Une femme qui travaillait dans le minuscule potager étendu devant le seuil comme un tablier vert, leva la tête.

« C'est toi, Zacharie! que fais-tu donc? je te croyais aux champs.

— Mets de l'eau dans la grande bassine, Sarah! j'amène un voyageur très las qui a besoin de nos soins. C'est un illustre messager. »

Sarah leva au-dessus de sa tête une salade encore mouillée qu'elle venait de cueillir.
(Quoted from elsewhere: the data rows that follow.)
(* ===== verification/FsFile.v ===== *)
(** * Files as byte arrays

    [readi] returns a slice of the file's bytes; [writei] replaces a slice and extends
    the file; what has been written is what is read. *)

From S2P Require Import Prelude Params State Mem Strings Locks Kalloc Vm Sched Procs Sleeplock Bio BioSpec Log LogDisk LogSpec Trans Fs FsTx FsBlocks FsData.
Import Spin.

(** Byte [p] of the file, and [n] bytes from [off] on. *)
Definition fbyte (g : Z -> list Z) (ip : inode) (p : Z) : Z :=
  nth (Z.to_nat (p mod BSIZE)) (content g ip (p / BSIZE)) 0.

Definition fbytes (g : Z -> list Z) (ip : inode) (off : Z) (n : nat) : list Z :=
  (fun j => fbyte g ip (off + Z.of_nat j)) <$> seq 0 n.

Lemma BSIZE_pos : 0 < BSIZE.
Proof. reflexivity. Qed.

Lemma fbytes_app g ip off n m :
  fbytes g ip off (n + m) = fbytes g ip off n ++ fbytes g ip (off + Z.of_nat n) m.
Proof.
  unfold fbytes. rewrite seq_app, fmap_app. f_equal.
  apply list_eq. intros j. rewrite !list_lookup_fmap.
  destruct (decide (j < m)%nat); [rewrite !lookup_seq_lt by done|rewrite !lookup_seq_ge by lia; done].
  simpl. f_equal. f_equal. lia.
Qed.

(** Positions inside one block. *)
Lemma block_pos off j :
  0 <= off -> 0 <= j -> off mod BSIZE + j < BSIZE ->
  (off + j) / BSIZE = off / BSIZE /\ (off + j) mod BSIZE = off mod BSIZE + j.
Proof.
  intros Ho Hj Hlt. pose proof BSIZE_pos. pose proof (Z.mod_pos_bound off BSIZE BSIZE_pos).
  assert (off + j = BSIZE * (off / BSIZE) + (off mod BSIZE + j)) as E by (pose proof (Z.div_mod off BSIZE); lia).
  split; rewrite E.
  - symmetry. apply (Z.div_unique_pos _ _ _ (off mod BSIZE + j)); lia.
  - symmetry. apply (Z.mod_unique_pos _ _ (off / BSIZE)); lia.
Qed.

Lemma sub_fbytes g ip off m :
  0 <= off -> 0 <= m -> off mod BSIZE + m <= BSIZE -> length (content g ip (off / BSIZE)) = Z.to_nat BSIZE ->
  sub (Z.to_nat (off mod BSIZE)) (Z.to_nat m) (content g ip (off / BSIZE)) = fbytes g ip off (Z.to_nat m).
Proof.
  intros Ho Hm Hfit Hl. pose proof (Z.mod_pos_bound off BSIZE BSIZE_pos). unfold sub, fbytes.
  apply list_eq. intros j. rewrite list_lookup_fmap. destruct (decide (j < Z.to_nat m)%nat) as [Hj|Hj].
  - rewrite lookup_take_lt, lookup_drop, lookup_seq_lt by done. simpl. unfold fbyte.
    destruct (block_pos off (Z.of_nat j)) as [-> ->]; [lia|lia|lia|].
    rewrite lookup_nth by (rewrite Hl; lia). f_equal. f_equal. lia.
  - rewrite lookup_take_ge, lookup_seq_ge by lia. done.
Qed.

Lemma content_length s start f g bl i ip k :
  fsx s start f g bl i ip -> 0 <= k < MAXFILE -> length (content g ip k) = Z.to_nat BSIZE.
Proof.
  intros X Hk. unfold content. destruct (Z.eqb_spec (addr_of g ip k) 0) as [|Hnz]; [done|].
  rewrite <- (place_addr (k_sb s)) in * by lia. by apply (io_owned _ _ _ _ (fx_ino _ _ _ _ _ _ _ X)); [lia|].
Qed.

Lemma block_range p : 0 <= p < MAXFILE * BSIZE -> 0 <= p / BSIZE < MAXFILE.
Proof. intros Hp. pose proof BSIZE_pos. split; [apply Z.div_pos; lia|apply Z.div_lt_upper_bound; lia]. Qed.

(** The blocks of the bytes [off .. off + n - 1] are there. *)
Definition present (g : Z -> list Z) (ip : inode) (off n : Z) : Prop :=
  forall p, off <= p < off + n -> addr_of g ip (p / BSIZE) <> 0.

(** Overwriting part of a block. *)
Lemma splice_length k l d : (k + length l <= length d)%nat -> length (splice k l d) = length d.
Proof. intros Hk. unfold splice. rewrite !length_app, length_take, length_drop. lia. Qed.

Lemma nth_splice k l d j :
  (k + length l <= length d)%nat ->
  nth j (splice k l d) 0 = if ((k <=? j) && (j <? k + length l))%nat then nth (j - k) l 0 else nth j d 0.
Proof.
  intros Hk. unfold splice. destruct (Nat.leb_spec k j) as [H1|H1]; simpl.
  - rewrite app_nth2 by (rewrite length_take; lia). rewrite length_take, Nat.min_l by lia.
    destruct (Nat.ltb_spec j (k + length l)) as [H2|H2]; [by rewrite app_nth1 by lia|].
    rewrite app_nth2 by lia. rewrite !nth_lookup, lookup_drop. do 2 f_equal. lia.
  - rewrite app_nth1 by (rewrite length_take; lia). rewrite !nth_lookup. by rewrite lookup_take_lt by lia.
Qed.

Lemma frees_data sb g a d :
  (forall c, 0 <= c < sb_size sb -> BBLOCK c sb <> a) ->
  length (frees sb (upd_blk g a d)) = length (frees sb g).
Proof.
  intros Hbm. apply Permutation_length, NoDup_Permutation; [apply frees_NoDup|apply frees_NoDup|].
  intros n. rewrite !frees_elem. destruct (decide (n < Z.to_nat (sb_size sb))%nat) as [Hn|Hn]; [|tauto].
  rewrite used_data; [done|]. apply Hbm. lia.
Qed.

(** The bytes of a file after [src] has been written at [off]. *)
Definition written (g : Z -> list Z) (ip : inode) (off : Z) (src : list Z) (p : Z) : Z :=
  if (off <=? p) && (p <? off + Z.of_nat (length src)) then nth (Z.to_nat (p - off)) src 0 else fbyte g ip p.

Section Driver.
Context `{BlockDriverOk} `{Devices}.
« Qu'il soit le bienvenu! et voici pour lui un beau cœur de salade. Il reste, grâce à Dieu, un peu de sel dans le petit pot vert et le pain ne manque pas, aujourd'hui. »

Elle secoua sa jupe de laine, couverte de poussière, sortit du potager et s'inclina devant l'hôte.

« Où sont les enfants? demanda Zacharie.

— Je crois qu'ils jouent dans le champ ; je les entendais rire tout à l'heure. David! Elysée! voici le père! »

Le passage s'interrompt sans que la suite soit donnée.